• **Work request**: From the first line of the records through the line containing "k ← get; deref (as_heap (k_as k) !! a).", retype every line exactly and nothing else.

= Beginning of Section =

(* ===== verification/AddrSpace.v ===== *)
(** * Address spaces: kern/vm/addrspace.c (all but load_page, see Loader.v)

    [struct addrspace] objects live in [as_heap]; [kmalloc] does not clear them, so the
    creation takes the previous contents of the memory it gets. *)

From S2P Require Import Prelude Cpu Synch KState Stats Tlb Swap Coremap Blocks Paging Kpages PageTable PageIn.
From S2P Require Import Replacement.

Module AddrSpace.
Import Cpu Synch KState Stats Tlb Swap Coremap Blocks Paging Kpages PageTable PageIn.

Section Ops.
Context `{VN : Vnode}.

(** Accesses through a [struct addrspace *]. *)
Definition get_as (a : Z) : M kstate addrspace :=
  k ← get; deref (as_heap (k_as k) !! a).

Definition put_as (a : Z) (x : addrspace) : M kstate unit :=
  modify (fun k => set_as (mk_as_st (<[a := x]> (as_heap (k_as k))) (curproc_as (k_as k))
                             (vm_inited (k_as k))) k).

Definition upd_as (a : Z) (f : addrspace -> addrspace) : M kstate unit :=
  x ← get_as a; put_as a (f x).

Definition with_index (i : Z) (a : addrspace) : addrspace :=
  mk_as (segments a) i (as_file a) (as_active a) (page_table a).

(** [mem]: the memory [kmalloc] returns with its previous contents, or NULL; [ok1],
    [ok2]: as for [pt_create].  A NULL page table is not noticed. *)
Definition as_create (mem : option (Z * addrspace)) (ok1 ok2 : bool) : M kstate Z :=
  match mem with
  | None => mret 0
  | Some (a, junk) =>
      _ ← put_as a junk;
      pt ← pt_create ok1 ok2;
      _ ← upd_as a (fun x => mk_as (segments x) 0 (as_file x) true pt);
      mret a
  end.

Definition as_destroy (a : Z) : M kstate unit :=
  if a =? 0 then mret tt else
  x ← get_as a;
  _ ← pt_destroy (page_table x);
  modify (fun k => set_as (mk_as_st (delete a (as_heap (k_as k))) (curproc_as (k_as k))
                             (vm_inited (k_as k))) k).

(** The error, and the copy (0 on an error). *)
Definition as_copy (old : Z) (mem : option (Z * addrspace)) (ok1 ok2 : bool) : M kstate (Z * Z) :=
  newas ← as_create mem ok1 ok2;
  if newas =? 0 then mret (ENOMEM, 0) else
  o ← get_as old;
  s0 ← deref (segments o !! 0);
  s1 ← deref (segments o !! 1);
  _ ← upd_as newas (fun n => mk_as (<[1 := s1]> (<[0 := s0]> (segments n))) (as_index o)
                               (as_file o) true (page_table n));
  n ← get_as newas;
  err ← pt_copy (page_table o) (page_table n);
  if negb (err =? 0) then _ ← as_destroy newas; mret (err, 0)
  else mret (0, newas).

(** The TLB is emptied. *)
Definition as_activate : M kstate unit :=
  a ← proc_getas;
  if a =? 0 then mret tt else
  spl ← zoom splhigh;
  _ ← zoom (inc_counter tlb_invalidations);
  _ ← for_loop (Z.to_nat NUM_TLB) 0 (fun i => zoom (tlb_write (TLBHI_INVALID i) TLBLO_INVALID i));
  _ ← zoom (splx spl);
  mret tt.

(** Without an address space this is an access through NULL. *)
Definition as_deactivate : M kstate unit :=
  a ← proc_getas;
  upd_as a (fun x => mk_as (segments x) (as_index x) (as_file x) false (page_table x)).

(** A region becomes segment [index]; an index out of range is caught only from 3 on. *)
Definition as_define_region (a vaddr memsize readable writable executable : Z) : M kstate Z :=
  x ← get_as a;
  if N_SEGMENTS <? as_index x then panic "Too many regions!" else
  s ← deref (segments x !! as_index x);
  let s' := mk_seg vaddr (p_file_start s) (p_file_end s) memsize
              (negb (readable =? 0)) (negb (writable =? 0)) (negb (executable =? 0)) in
  _ ← put_as a (mk_as (<[as_index x := s']> (segments x)) (as_index x) (as_file x) (as_active x)
                  (page_table x));
  mret 0.

Definition as_prepare_load (a : Z) : M kstate Z := _ ← upd_as a (with_index 1); mret 0.
Definition as_complete_load (a : Z) : M kstate Z := _ ← upd_as a (with_index 0); mret 0.

Definition as_define_stack (a : Z) : M kstate (Z * Z) := mret (0, USERSTACK).

(** ** A context switch leaves no translation behind *)

Lemma tlb_flush_eq n i k :
  exists tl, for_loop n i (fun i => zoom (tlb_write (TLBHI_INVALID i) TLBLO_INVALID i)) k =
      Ret tt (set_tlb tl k) /\
    forall j, tlb_slot tl j = if decide (i <= j < i + Z.of_nat n) then (TLBHI_INVALID j, TLBLO_INVALID)
                              else tlb_slot (k_tlb k) j.
Proof.
  revert i k. induction n as [|n IH]; intros i k; simpl.
  - exists (k_tlb k). split; [by destruct k|]. intros j. case_decide; [lia|done].
  - rewrite (run_bind _ _ k tt (set_tlb (mk_tlb (<[i := (TLBHI_INVALID i, TLBLO_INVALID)]>
      (tlb_entries (k_tlb k))) (next_victim (k_tlb k))) k)) by done.
    destruct (IH (i + 1) (set_tlb (mk_tlb (<[i := (TLBHI_INVALID i, TLBLO_INVALID)]>
      (tlb_entries (k_tlb k))) (next_victim (k_tlb k))) k)) as (tl & Hrun & Htl).
    exists tl. split; [rewrite Hrun; by destruct k|]. intros j. rewrite Htl. simpl k_tlb.
    rewrite tlb_slot_write. repeat case_decide; try done; try lia. by subst j.
Qed.

Lemma empty_slot_invalid i : slot_valid (TLBHI_INVALID i, TLBLO_INVALID) = false.
Proof. done. Qed.

(** Switching to a process leaves the TLB empty: after [as_activate] no slot
    translates, so the TLB agrees with any page table, whatever was there before; memory
    and page tables are untouched. *)
Lemma as_activate_flushes k a pt t :
  quiet (cpu_of k) -> curproc_as (k_as k) = Some (Some a) -> a <> 0 ->
  exists k', as_activate k = Ret tt k' /\ tlb_ok pt (k_tlb k') t /\
    (forall i, 0 <= i < NUM_TLB -> slot_valid (tlb_slot (k_tlb k') i) = false) /\
    k_mem k' = k_mem k /\ k_pt k' = k_pt k /\ k_cm k' = k_cm k /\ k_swap k' = k_swap k /\
    k_sync k' = k_sync k /\ k_stats k' = bump tlb_invalidations (k_stats k).
Proof.
  intros Hq Has Ha. unfold as_activate, proc_getas. rewrite (run_bind _ _ k a k) by (unfold gets; by rewrite Has).
  rewrite (proj2 (Z.eqb_neq a 0) Ha). set (kh := with_cpu (high (cpu_of k)) k).
  rewrite (run_bind _ _ k (t_curspl (cpu_of k)) kh) by (apply zoom_cpu, splhigh_eq, Hq).
  set (ks := set_stats (bump tlb_invalidations (k_stats k)) kh).
  rewrite (run_bind _ _ kh tt ks) by done.
  destruct (tlb_flush_eq (Z.to_nat NUM_TLB) 0 ks) as (tl & Hrun & Htl).
  rewrite (run_bind _ _ _ _ _ Hrun). destruct (splx_high (cpu_of k)) as [r Hx]; [apply Hq|].
  rewrite (run_bind _ _ _ _ _ (zoom_cpu _ (set_tlb tl ks) _ _ Hx)).
  eexists. split; [reflexivity|]. simpl k_tlb.
  assert (Hslot : forall i, 0 <= i < NUM_TLB -> tlb_slot tl i = (TLBHI_INVALID i, TLBLO_INVALID)).
  { intros i Hi. rewrite Htl, decide_True; [done|]. rewrite Z2Nat.id by done. lia. }
  split.
  - split; intros i; try (intros j Hi Hj); try intros Hi; rewrite Hslot by done; done.
  - split; [intros i Hi; by rewrite Hslot|]. clear Hslot Htl Hrun Hx. unfold ks, kh. clear ks kh.
    destruct k as [[] ? ? ? ? ? ? ? ?]. split_and!; reflexivity.
Qed.

(** ** Segments *)

(** C9: [as_define_region] records a region in the next free segment, up to the number
    of segments there are; the check lets one more through, and the third region of a
    program is written outside the array instead of being refused. *)
Theorem as_define_region_bounds k a x vaddr memsize r w e :
  as_heap (k_as k) !! a = Some x -> (forall i, is_Some (segments x !! i) <-> 0 <= i < N_SEGMENTS) ->
  0 <= as_index x ->
  (as_index x < N_SEGMENTS -> exists k' x' s', as_define_region a vaddr memsize r w e k = Ret 0 k' /\
     as_heap (k_as k') !! a = Some x' /\ segments x' !! as_index x = Some s' /\
     p_vaddr s' = vaddr /\ p_memsz s' = memsize /\ as_index x' = as_index x /\
     (forall i, i <> as_index x -> segments x' !! i = segments x !! i)) /\
  (as_index x = N_SEGMENTS -> as_define_region a vaddr memsize r w e k = Undef) /\
  (N_SEGMENTS < as_index x -> as_define_region a vaddr memsize r w e k = Panic "Too many regions!").
Proof.
  intros Ha Hseg Hi.
  assert (Hget : get_as a k = Ret x k) by (unfold get_as; msimpl; by rewrite Ha).
  unfold as_define_region. rewrite (run_bind _ _ _ _ _ Hget). split_and!.
  - intros Hlt. rewrite (proj2 (Z.ltb_ge _ _)) by lia. destruct (proj2 (Hseg (as_index x))) as [s Hs]; [lia|].
    rewrite (run_bind _ _ k s k) by (unfold deref; by rewrite Hs).
    rewrite (run_bind _ _ k tt _) by reflexivity.
    eexists _, _, _. split; [reflexivity|]. simpl. rewrite lookup_insert_eq. split; [reflexivity|]. simpl.
    rewrite lookup_insert_eq. split_and!; try reflexivity. intros i Hne. by rewrite lookup_insert_ne.
  - intros ->. rewrite (proj2 (Z.ltb_ge _ _)) by lia.
    destruct (segments x !! N_SEGMENTS) eqn:E; [|unfold mbind, M_bind, deref; reflexivity].
    assert (0 <= N_SEGMENTS < N_SEGMENTS) by (apply Hseg; by eexists). lia.
  - intros Hgt. by rewrite (proj2 (Z.ltb_lt _ _) Hgt).
Qed.

End Ops.

(** ** Witnesses *)

Import Replacement.

Definition example_as (i : Z) : addrspace :=
  mk_as (VN := mem_vnode) {[ 0 := zero_seg; 1 := zero_seg ]} i None true 1.

Definition as_state (i : Z) : kstate :=
  set_as (mk_as_st {[ 5 := example_as i ]} (Some (Some 5)) true) boot_state.

Lemma as_activate_flushes_witness :
  exists k', as_activate (as_state 0) = Ret tt k' /\ tlb_ok 1 (k_tlb k') ∅ /\
    (forall i, 0 <= i < NUM_TLB -> slot_valid (tlb_slot (k_tlb k') i) = false) /\
    k_mem k' = k_mem (as_state 0) /\ k_pt k' = k_pt (as_state 0) /\ k_cm k' = k_cm (as_state 0) /\
    k_swap k' = k_swap (as_state 0) /\ k_sync k' = k_sync (as_state 0) /\
    k_stats k' = bump tlb_invalidations (k_stats (as_state 0)).
Proof.
  apply (as_activate_flushes (as_state 0) 5 1 ∅).
  - exact boot_cpu_quiet.
  - reflexivity.
  - lia.
Defined.

Lemma as_define_region_bounds_witness :
  (2 < N_SEGMENTS -> exists k' x' s', as_define_region 5 0x400000 8192 4 0 1 (as_state 2) = Ret 0 k' /\
     as_heap (k_as k') !! 5 = Some x' /\ segments x' !! 2 = Some s' /\
     p_vaddr s' = 0x400000 /\ p_memsz s' = 8192 /\ as_index x' = 2 /\
     (forall i, i <> 2 -> segments x' !! i = segments (example_as 2) !! i)) /\
  (2 = N_SEGMENTS -> as_define_region 5 0x400000 8192 4 0 1 (as_state 2) = Undef) /\
  (N_SEGMENTS < 2 -> as_define_region 5 0x400000 8192 4 0 1 (as_state 2) = Panic "Too many regions!").
Proof.
  apply (as_define_region_bounds (as_state 2) 5 (example_as 2) 0x400000 8192 4 0 1).
  - reflexivity.
  - intros i. unfold example_as. cbn [segments]. rewrite lookup_insert_is_Some, lookup_singleton_is_Some.
    unfold N_SEGMENTS. lia.
  - simpl. lia.
Defined.

End AddrSpace.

= End of Section =

• **Solution to this exercise**:
(* ===== verification/AddrSpace.v ===== *)
(** * Address spaces: kern/vm/addrspace.c (all but load_page, see Loader.v)

    [struct addrspace] objects live in [as_heap]; [kmalloc] does not clear them, so the
    creation takes the previous contents of the memory it gets. *)

From S2P Require Import Prelude Cpu Synch KState Stats Tlb Swap Coremap Blocks Paging Kpages PageTable PageIn.
From S2P Require Import Replacement.

Module AddrSpace.
Import Cpu Synch KState Stats Tlb Swap Coremap Blocks Paging Kpages PageTable PageIn.

Section Ops.
Context `{VN : Vnode}.

(** Accesses through a [struct addrspace *]. *)
Definition get_as (a : Z) : M kstate addrspace :=
  k ← get; deref (as_heap (k_as k) !! a).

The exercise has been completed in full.